Pandanaceae is a family of flowering plants native to the tropics and subtropics of the Old World, from West Africa through the Pacific. It contains 982 known species in five genera, of which the type genus, Pandanus, is the most important, with species like Pandanus amaryllifolius and karuka (Pandanus julianettii) being important sources of food. The family likely originated during the Late Cretaceous.

Characteristics
Pandanaceae includes trees, shrubs, lianas, vines, epiphytes, and perennial herbs. Stems may be simple or bifurcately branched, and may have aerial prop roots. The stems bear prominent leaf scars. The leaves are very long and narrow, sheathing, simple, undivided, with parallel veins; the leaf margins and abaxial midribs are often prickly.

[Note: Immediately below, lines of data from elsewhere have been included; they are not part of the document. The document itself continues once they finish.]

Lemma list_at_add k id m k' :
  list_at (add_to k id m) k' = if decide (k' = k) then add_item (list_at m k) id else list_at m k'.
Proof.
  unfold add_to, list_at at 1. rewrite lookup_insert.
  destruct (decide (k = k')), (decide (k' = k)); by simplify_eq.
Qed.
Lemma list_at_rm k id m k' :
  list_at (rm_from k id m) k' = if decide (k' = k) then rm_item (list_at m k) id else list_at m k'.
Proof.
  unfold rm_from. destruct (Nat.eqb_spec (length (rm_item (list_at m k) id)) 0) as [Hl|Hl];
    unfold list_at at 1; [rewrite lookup_delete|rewrite lookup_insert];
    destruct (decide (k = k')), (decide (k' = k)); simplify_eq; simpl; [|done..].
  by destruct (rm_item (list_at m k) id).
Qed.

Lemma indexed_ext m R R' : (∀ k id, R k id ↔ R' k id) → indexed m R → indexed m R'.
Proof. intros HR Hm k. destruct (Hm k) as [Hs He]. split; [done|]. intros id. by rewrite He. Qed.
Lemma indexed_add m R k id :
  indexed m R → indexed (add_to k id m) (λ k' id', R k' id' ∨ k' = k ∧ id' = id).
Proof.
  intros Hm k'. rewrite list_at_add. destruct (Hm k') as [Hs He]. case_decide as Hk; [subst k'|].
  - destruct (add_item_spec _ id Hs) as [Hs' He']. split; [done|]. intros id'. rewrite He', He. naive_solver.
  - split; [done|]. intros id'. rewrite He. naive_solver.
Qed.
Lemma indexed_rm m R k id :
  indexed m R → indexed (rm_from k id m) (λ k' id', R k' id' ∧ ¬ (k' = k ∧ id' = id)).
Proof.
  intros Hm k'. rewrite list_at_rm. destruct (Hm k') as [Hs He]. case_decide as Hk; [subst k'|].
  - destruct (rm_item_spec _ id Hs) as [Hs' He']. split; [done|]. intros id'. rewrite He', He. naive_solver.
  - split; [done|]. intros id'. rewrite He. naive_solver.
Qed.
End indexed.

(** ** The invariant *)

Section by_key.
Context {K : Type}.
(** [id] is an order whose [f] is [k]. *)
Definition by_key (f : RentOrderDetail → K) (o : gmap Z RentOrderDetail) (k : K) (id : Z) : Prop :=
  ∃ i, o !! id = Some i ∧ f i = k.

Lemma by_key_insert_fresh f o id i k id' :
  o !! id = None →
  by_key f (<[id := i]> o) k id' ↔ by_key f o k id' ∨ k = f i ∧ id' = id.
Proof.
  intros Hn. unfold by_key. destruct (decide (id' = id)) as [->|Hne].
  - rewrite lookup_insert_eq. rewrite Hn. naive_solver.
  - rewrite lookup_insert_ne by done. naive_solver.
Qed.
Lemma by_key_insert f o id i i0 k id' :
  o !! id = Some i0 →
  by_key f (<[id := i]> o) k id' ↔ (by_key f o k id' ∧ ¬ (k = f i0 ∧ id' = id)) ∨ k = f i ∧ id' = id.
Proof.
  intros Hi. unfold by_key. destruct (decide (id' = id)) as [->|Hne].
  - rewrite lookup_insert_eq. rewrite Hi. naive_solver.
  - rewrite lookup_insert_ne by done. naive_solver.
Qed.
Lemma by_key_insert_same f o id i i0 k id' :
  o !! id = Some i0 → f i = f i0 → by_key f (<[id := i]> o) k id' ↔ by_key f o k id'.
Proof.
  intros Hi Hf. unfold by_key. destruct (decide (id' = id)) as [->|Hne].
  - rewrite lookup_insert_eq. rewrite Hi. naive_solver.
  - by rewrite lookup_insert_ne.
Qed.
Lemma by_key_delete f o id i k id' :
  o !! id = Some i →
  by_key f (delete id o) k id' ↔ by_key f o k id' ∧ ¬ (k = f i ∧ id' = id).
Proof.
  intros Hi. unfold by_key. destruct (decide (id' = id)) as [->|Hne].
  - rewrite lookup_delete_eq, Hi. naive_solver.
  - rewrite lookup_delete_ne by done. naive_solver.
Qed.
End by_key.
Definition change_machine_status_on_rent_end (now : BlockNumber) (m : MachineId) (rented_gpu_num : Z)
    (rent_duration : BlockNumber) (is_machine_last_rent is_renter_last_rent : bool) (renter : AccountId) : MU unit :=
  maybe_info ← own_gets (λ s, MachinesInfo s !! m);
  machine_info ← ok_or maybe_info tt;
  live_machines ← own_gets LiveMachines;
  rented ← own_gets (λ s, saturating_sub (machine_rented_gpu s m) rented_gpu_num);
  if gpu_num machine_info =? 0 then mret tt
  else
    let machine_info := machine_info <| total_rented_duration ::= λ v, VerifyOnline.add_block v
      (per_mul (from_rational rented_gpu_num (gpu_num machine_info)) rent_duration) |> in
    let machine_info :=
      if is_renter_last_rent then machine_info <| renters ::= λ l, rm_item l renter |> else machine_info in
    ended ← match machine_status machine_info with
      | ReporterReportOffline _ _ _ _ | StakerReportOffline _ _ =>
          own_modify (λ s, s <| RentedFinished ::= <[m := renter]> |>);;
          mret (machine_info, live_machines)
      | Rented =>
          if is_machine_last_rent then
            let machine_info := machine_info <| last_online_height := now |> <| machine_status := Online |> in
            update_snap_on_rent_changed m false;;
            own_modify (update_region_on_rent_changed machine_info false);;
            mret (machine_info, live_machines <| rented_machine ::= λ l, rm_item l m |>
              <| online_machine ::= λ l, add_item l m |>)
          else mret (machine_info, live_machines)
      | _ => mret (machine_info, live_machines)
      end;
    own_modify (λ s, s <| MachineRentedGPU ::= <[m := rented]> |>);;
    own_modify (λ s, s <| LiveMachines := ended.2 |>);;
    own_modify (put_machine m ended.1).
Lemma rent_call_counted X now o m n d w :
  0 ≤ n → NextRentId w.1.1 < U64_MAX → counted X w.1.1 w.1.2 →
  let r := dispatch now o (RentMachineCall m n d) w in
  counted (wraps (RentMachineCall m n d) w.1.2 r.1 ++ X) r.2.1.1 r.2.1.2.
Proof.
  intros Hn Hmax C r. destruct r as [[[]|e] w'] eqn:Hr; subst r; cbn [fst snd wraps].
  - apply transactional_Ok in Hr. cbn iota in Hr. unfold rent_machine in Hr. run_inv.
    match goal with Hf : fails _ _ = _ |- _ => apply fails_Ok in Hf; run_inv end.
    refine (rent_counted _ _ _ _ _ _ _ _ _ Hmax Hn _ Hr).
    + revert C. apply counted_wider. set_solver.
    + case_decide as Hd; [set_solver|intros _; exact (proj2 (Z.lt_nge _ _) Hd)].
  - unfold dispatch, transactional in Hr. destruct (rent_machine _ _ _ _ _ w) as [[]?]; [done|]. by injection Hr as _ <-.
Qed.
Lemma step_counted x y : step x y → counted x.2 x.1.2.1.1 x.1.2.1.2 → counted y.2 y.1.2.1.1 y.1.2.1.2.
Proof.
  intros [now o c w X Ht Hmax|now w X|now o c w X|now w X|now r w X Hr|now s p h h' l l' X] C; simpl in *.
  - destruct c as [pot|m n d|id|id d|m e]; [|destruct Ht as [[Hn _] _]; by apply rent_call_counted|..];
      apply call_counted; done.
  - by apply finalize_counted.
  - revert C. apply counted_count. intros m. apply (part_counts (OnlineProfile.dispatch T now o c)).
    intros c0. apply ProfileSteps.count_call.
  - revert C. apply counted_count. intros m. apply (part_counts (OnlineProfile.on_initialize T now)).
    intros c0. apply ProfileSteps.count_block.
  - revert C. apply counted_count. intros m. apply (part_counts (OnlineProfile.serve now r)).
    intros c0. by apply ProfileSteps.count_request.
  - revert C. by apply counted_count.
Qed.
Lemma reachable_counted x X : reachable x X → counted X x.2.1.1 x.2.1.2.
Proof.
  intros (now & h & l & Hr).
  apply (rtc_invariant step (λ x, counted x.2 x.1.2.1.1 x.1.2.1.2) ((now, ((genesis, (OnlineProfile.genesis, h)), l)), []) (x, X)); [|split|done].
  - intros a b Hs. by apply step_counted.
  - apply genesis_Inv.
  - intros id i Hi. simpl in Hi. by rewrite lookup_empty in Hi.
  - intros id i Hi. simpl in Hi. by rewrite lookup_empty in Hi.
  - intros m. done.
Qed.

(** C15: in every reachable state of the two pallets together, whatever calls,
    hooks and requests came before, the records of the rental pallet agree and no
    order has more GPUs than it pays for; and for every machine for which no
    request succeeded whose check wrapped the u32 sum of the number asked for and
    the number rented, every order has exactly as many GPUs as it pays for, and
    the registry counts at least the GPUs of the orders: what the rental pallet
    assumes of the registry it gets. *)
Theorem market_reachable_counted now w wrapped :
  reachable (now, w) wrapped →
  Inv w.1.1 ∧
  (∀ id i, RentInfo w.1.1 !! id = Some i →
     Z.of_nat (length (gpu_index i)) ≤ gpu_num i ∧
     (machine_id i ∉ wrapped → Z.of_nat (length (gpu_index i)) = gpu_num i)) ∧
  ∀ m, m ∉ wrapped → ordered (RentInfo w.1.1) m ≤ OnlineProfile.machine_rented_gpu w.1.2.1 m.
Proof.
  intros [I Hm Hs Hc]%reachable_counted. split_and!; [done| |exact Hc].
  intros id i Hi. split; [by apply (Hm id)|by apply (Hs id)].
Qed.

(** In the market, a successful request to rent, of a number that fits in 32
    bits with what is rented, for a machine for which no request wrapped before,
    either asks for nothing and changes nothing, or records an order of the
    caller with exactly the number of GPUs asked for, none of which is in use;
    the machine has them: the GPUs of all its orders and the new ones are not
    more than its GPUs; and the registry counts them. *)
Theorem market_rents_exactly now a m n d w w' wrapped :
  reachable (now, w) wrapped → m ∉ wrapped → NextRentId w.1.1 < U64_MAX → 0 ≤ n ≤ U32_MAX →
  n + OnlineProfile.machine_rented_gpu w.1.2.1 m < 2 ^ 32 →
  dispatch now (Signed a) (RentMachineCall m n d) w = (Ok tt, w') →
  w' = w ∨ ∃ i info, RentInfo w'.1.1 = <[NextRentId w.1.1 := i]> (RentInfo w.1.1) ∧
    OnlineProfile.MachinesInfo w.1.2.1 !! m = Some info ∧
    machine_id i = m ∧ renter i = a ∧ Z.of_nat (length (gpu_index i)) = n ∧
    (∀ x, x ∈ gpu_index i → x ∉ used_gpu (machine_rent_order w.1.1 m)) ∧
    ordered (RentInfo w'.1.1) m ≤ MachineInfo.gpu_num info ∧
    ∀ m', OnlineProfile.machine_rented_gpu w'.1.2.1 m' =
      (if decide (m' = m) then n else 0) + OnlineProfile.machine_rented_gpu w.1.2.1 m'.
Proof.
  intros Hr HX Hmax [Hn _] Hwrap Hrun. apply reachable_counted in Hr as C. simpl in C.
  apply transactional_Ok in Hrun. cbn iota in Hrun. unfold rent_machine in Hrun.
  run_inv. match goal with Hf : fails _ _ = _ |- _ => apply fails_Ok in Hf; run_inv end.
  destruct (rent_effect _ _ _ _ _ _ _ _ (cd_inv _ _ _ C) Hmax Hn Hrun)
    as [->|(e & v & total & (info & Hinfo & ->) & Hcount & _)]; [by left|].
  destruct (rent_served _ _ _ _ _ _ _ _ C HX Hmax Hn Hwrap Hrun)
    as [->|(i & HR & Hf & Hm & Ha & Hg & Hsv & Hx & Hc)]; [by left|right].
  exists i, info. split_and!; try done; [by rewrite Hsv|]. rewrite HR, ordered_insert_fresh, Hm, Hg by done.
  rewrite decide_True by done. pose proof (cd_count _ _ _ C m HX). pose proof (count_nonneg _ _ _ m C HX).
  change (n + count w.1.2 m < 2 ^ 32) in Hwrap. rewrite Z.mod_small in Hcount by lia. lia.
Qed.
End market.

(** ** A run

    The machine of the registry's run, and two renters of it: accounts 1 and 2. *)
Module Demo.
Import ProfileTheorems.Demo.
Abbreviation Rest := (Committee.State * GenericFunc.State)%type.
Abbreviation world := ((State * (OnlineProfile.State perbill * Rest)) * Ledger.t)%type.
Definition rent (o : Origin) (c : Call) (x : BlockNumber * world) : BlockNumber * world := (x.1, (dispatch x.1 o c x.2).2).
Definition profile (o : Origin) (c : OnlineProfile.Call) (x : BlockNumber * world) : BlockNumber * world :=
  (x.1, (with_callee (OnlineProfile.dispatch config x.1 o c) x.2).2).
Definition request (r : OnlineProfile.Request) (x : BlockNumber * world) : BlockNumber * world :=
  (x.1, (with_callee (OnlineProfile.serve x.1 r) x.2).2).

Definition ledger : Ledger.t :=
  {[1 := (1000, 0); 2 := (1000, 0); 9 := (10000, 0); 10 := (100, 0); 50 := (5, 0); 100 := (1, 0)]}%N.
Definition ready : BlockNumber * world :=
  request (OnlineProfile.Confirm [1%N; 2%N] hardware) (request (OnlineProfile.Booked m)
  (profile (Signed 10%N) (OnlineProfile.BondMachineCall m msg [])
  (profile (Signed 9%N) (OnlineProfile.SetController 10%N)
  (profile Root (OnlineProfile.SetStandardGpuPointPrice {| ProfileTypes.gpu_point := 9600; ProfileTypes.gpu_price := 9600 |})
  (profile Root (OnlineProfile.SetOnlineStakeParams params)
  (10, ((genesis, (OnlineProfile.genesis, rest)), ledger))))))).
Definition first := rent (Signed 1%N) (RentMachineCall m 2 300) ready.
Definition second := rent (Signed 2%N) (RentMachineCall m 1 600) first.
(* ===== verification/MaintainCommittee.v ===== *)
(** * pallet-maintain-committee

    Renters report faults of machines: that a machine cannot be reached, or,
    behind a hash, that its hardware fails or is not what was promised. Members
    of the committee book a report, commit to a verdict by its hash, reveal it,
    and the majority decides: the machine goes offline, or the reporter is
    slashed. Members who do not work are slashed too; each slash waits two days
    and may be appealed and cancelled. Models
    src/pallets/maintain-committee/src (lib.rs, slash.rs, utils.rs, types) over
    the interfaces of RentalInterfaces.v. *)
From stdpp Require Import base gmap fin_maps list numbers relations.
From Stdlib Require Import ZArith Lia Strings.Byte.
From S2P Require Import Prelude Currency Interfaces ItemList VerifyOnline RentalTypes RentalInterfaces ReportTypes.

Module MaintainCommittee.
Import ItemList Report.
Abbreviation ONE_HOUR := VerifyOnline.ONE_HOUR (only parsing).
Abbreviation TWO_DAYS := VerifyOnline.TWO_DAYS (only parsing).

Record MTPendingSlashReviewInfo := {
  applicant : AccountId;
  review_staked_amount : Balance;
  apply_time : BlockNumber;
  expire_time : BlockNumber;
  reason : bytes;
}.

Inductive Event :=
| ReportMachineFault (who : AccountId) (f : MachineFaultType)
| ReportCanceld (who : AccountId) (id : ReportId) (f : MachineFaultType)
| EncryptedInfoSent (from to : AccountId) (id : ReportId)
| HashSubmited (id : ReportId) (who : AccountId)
| RawInfoSubmited (id : ReportId) (who : AccountId)
| ReporterAddStake (who : AccountId) (v : Balance)
| ReporterReduceStake (who : AccountId) (v : Balance)
| ApplySlashReview (id : ReportId)
| CommitteeBookReport (who : AccountId) (id : ReportId).
(* ===== verification/MaintainVotes.v ===== *)
(** * pallet-maintain-committee: the votes on a report

    Who booked, committed to and revealed a verdict on a report: every step
    keeps the members of a report nested, at most three, and every counted vote
    an opening of the member's commitment. *)
From stdpp Require Import base gmap fin_maps list numbers relations.
From Stdlib Require Import ZArith Lia Strings.Byte.
From S2P Require Import Prelude Currency Interfaces ItemList VerifyOnline RentalTypes RentalInterfaces ReportTypes MaintainCommittee MaintainSteps.

Module MaintainVotes.
Import ItemList Report MaintainCommittee MaintainSteps.

Lemma add_item_grows `{OrdLaws A} (l : list A) x : (length (add_item l x) ≤ S (length l))%nat.
Proof.
  unfold add_item, vec_insert. destruct (binary_search l x); [lia|].
  rewrite length_app, length_take, length_cons, length_drop. lia.
Qed.
Lemma length_rm_item `{OrdLaws A} (l : list A) x : (length (rm_item l x) ≤ length l)%nat.
Proof.
  unfold rm_item. destruct (binary_search l x) as [i|]; [|lia].
  rewrite delete_take_drop, length_app, length_take, length_drop. lia.
Qed.

Section votes.
Context (T : Config).
Implicit Types (s : State) (id : ReportId) (r : MTReportInfoDetail) (a : AccountId).

(** A preimage of the commitment with this verdict; of a report behind a hash
    also a preimage of that hash. *)
Definition opens id r (v : bool) (h : ReportHash) : Prop :=
  match get_hash (machine_fault_type r) with
  | None => ∃ rand, hash_of T [VerifyOnline.to_string id; rand; vote_bytes v] = h
  | Some rh => ∃ m rent rr cr er,
      hash_of T [m; VerifyOnline.to_string rent; rr; er] = rh ∧
      hash_of T [m; VerifyOnline.to_string rent; rr; cr; vote_bytes v; er] = h
  end.

(** [h] gives the commitments of the members. *)
Record report_inv (h : AccountId → ReportHash) id r : Prop := {
  ri_booked : sorted (booked_committee r) ∧ (length (booked_committee r) ≤ 3)%nat;
  ri_hashed : sorted (hashed_committee r) ∧ ∀ a, a ∈ hashed_committee r → a ∈ booked_committee r;
  ri_confirmed : sorted (confirmed_committee r) ∧ ∀ a, a ∈ confirmed_committee r → a ∈ hashed_committee r;
  ri_sides : sorted (support_committee r) ∧ sorted (against_committee r);
  ri_votes a : a ∈ confirmed_committee r ↔ a ∈ support_committee r ∨ a ∈ against_committee r;
  ri_reported : report_status r = Reported → booked_committee r = [] ∧ first_book_time r = 0;
  ri_open a : a ∈ confirmed_committee r → report_status r = SubmittingRaw ∨ report_status r = CommitteeConfirmed;
  ri_verifying a : verifying_committee r = Some a → a ∈ booked_committee r ∧ a ∉ hashed_committee r;
  ri_support a : a ∈ support_committee r → opens id r true (h a);
  ri_against a : a ∈ against_committee r → opens id r false (h a);
}.

Definition commitment s id a : ReportHash := confirm_hash (committee_ops s a id).
Record VoteInv s : Prop := {
  vi_report id r : ReportInfo s !! id = Some r → 0 ≤ id < NextReportId s ∧ report_inv (commitment s id) id r;
  vi_next : 0 ≤ NextReportId s;
  vi_order a id : id ∈ booked_report (committee_order s a) →
    ∃ r, ReportInfo s !! id = Some r ∧ a ∈ booked_committee r ∧ a ∉ hashed_committee r;
  vi_sorted a : sorted (booked_report (committee_order s a));
}.

(** ** Parts of the storage *)
Lemma order_put s a f b :
  committee_order (mutate_order a f s) b = if decide (b = a) then f (committee_order s a) else committee_order s b.
Proof.
  unfold committee_order, mutate_order. simpl. rewrite lookup_insert.
  destruct (decide (a = b)), (decide (b = a)); by simplify_eq.
Qed.
Lemma ops_put s a i f b j :
  committee_ops (mutate_ops a i f s) b j =
    if decide (b = a ∧ j = i) then f (committee_ops s a i) else committee_ops s b j.
Proof.
  unfold committee_ops, mutate_ops. simpl. rewrite lookup_insert.
  destruct (decide ((a, i) = (b, j))), (decide (b = a ∧ j = i)); naive_solver.
Qed.

Lemma report_inv_hashes h h' id r :
  (∀ a, a ∈ confirmed_committee r → h' a = h a) → report_inv h id r → report_inv h' id r.
Proof.
  intros Hh [H1 H2 H3 H4 H5 H6 H7 H8 H9 H10]. split; try done.
  - intros a Ha. rewrite Hh by (apply H5; by left). auto.
  - intros a Ha. rewrite Hh by (apply H5; by right). auto.
Qed.

(** The invariant of a state with fewer bookings and the same commitments. *)
Lemma VoteInv_shrink s s' :
  NextReportId s' = NextReportId s → ReportInfo s' = ReportInfo s →
  (∀ id r a, ReportInfo s !! id = Some r → a ∈ confirmed_committee r → commitment s' id a = commitment s id a) →
  (∀ a, sorted (booked_report (committee_order s a)) → sorted (booked_report (committee_order s' a)) ∧
     ∀ id, id ∈ booked_report (committee_order s' a) → id ∈ booked_report (committee_order s a)) →
  VoteInv s → VoteInv s'.
Proof.
  intros HN HI HC HO [V1 V2 V3 V4]. split; rewrite ?HN.
  - intros id r. rewrite HI. intros Hr. destruct (V1 id r Hr) as [? Hi]. split; [done|].
    apply (report_inv_hashes (commitment s id)); [|done]. intros a Ha. by apply (HC id r).
  - done.
  - intros a id Hid. rewrite HI. apply V3. by apply (HO a (V4 a)).
  - intros a. by apply HO.
Qed.

(** Changing the report [id] alone, with its own bookings. *)
Lemma VoteInv_report s s' id r r' :
  VoteInv s → ReportInfo s !! id = Some r →
  NextReportId s' = NextReportId s → ReportInfo s' = <[id := r']> (ReportInfo s) →
  (∀ j a, j ≠ id → commitment s' j a = commitment s j a) →
  (report_inv (commitment s id) id r → report_inv (commitment s' id) id r') →
  (∀ a, sorted (booked_report (committee_order s' a)) ∧ ∀ j, j ∈ booked_report (committee_order s' a) →
     if decide (j = id) then a ∈ booked_committee r' ∧ a ∉ hashed_committee r'
     else j ∈ booked_report (committee_order s a)) →
  VoteInv s'.
Proof.
  intros [V1 V2 V3 V4] Hr HN HI HC Hinv HO. split; rewrite ?HN.
  - intros j rj. rewrite HI, lookup_insert. case_decide as Hj; [subst j; intros [= <-]|intros Hrj].
    + destruct (V1 id r Hr). auto.
    + destruct (V1 j rj Hrj) as [? Hi]. split; [done|]. eapply report_inv_hashes; [|exact Hi].
      intros a _. apply HC. congruence.
  - done.
  - intros a j Hj. destruct (HO a) as [_ Ho]. specialize (Ho j Hj). rewrite HI, lookup_insert.
    destruct (decide (j = id)) as [->|Hne]; [rewrite decide_True by done; eauto|].
    rewrite decide_False by done. by apply V3.
  - intros a. apply HO.
Qed.

(** ** Steps of one report *)
Lemma opens_fault id r r' v h :
  machine_fault_type r' = machine_fault_type r → opens id r v h → opens id r' v h.
Proof. unfold opens. by intros ->. Qed.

The plants are dioecious. The inflorescences are terminally borne racemes, spikes or umbels, with subtended spathes, which may be brightly colored. The flowers are minute and lack perianths. Male flowers contain numerous stamens with free or fused filaments. Female flowers have a superior ovary, usually of many carpels in a ring, but may be reduced to a row of carpels or a single carpel. Fruits are berries or drupes, usually multiple.

Pandanaceae includes five genera: Benstonea, Freycinetia, Martellidendron, Pandanus, and Sararanga. Benstonea (as subgenus "Acrostigma") and Martellidendron were formerly considered subgenera of Pandanus, but were recognized as distinct genera based on DNA sequencing.

Uses
Particular species of Pandanus are used to make mats (e.g. Central Africa) or in food products (e.g. leaves as flavoring, or fruit in Southeast Asia).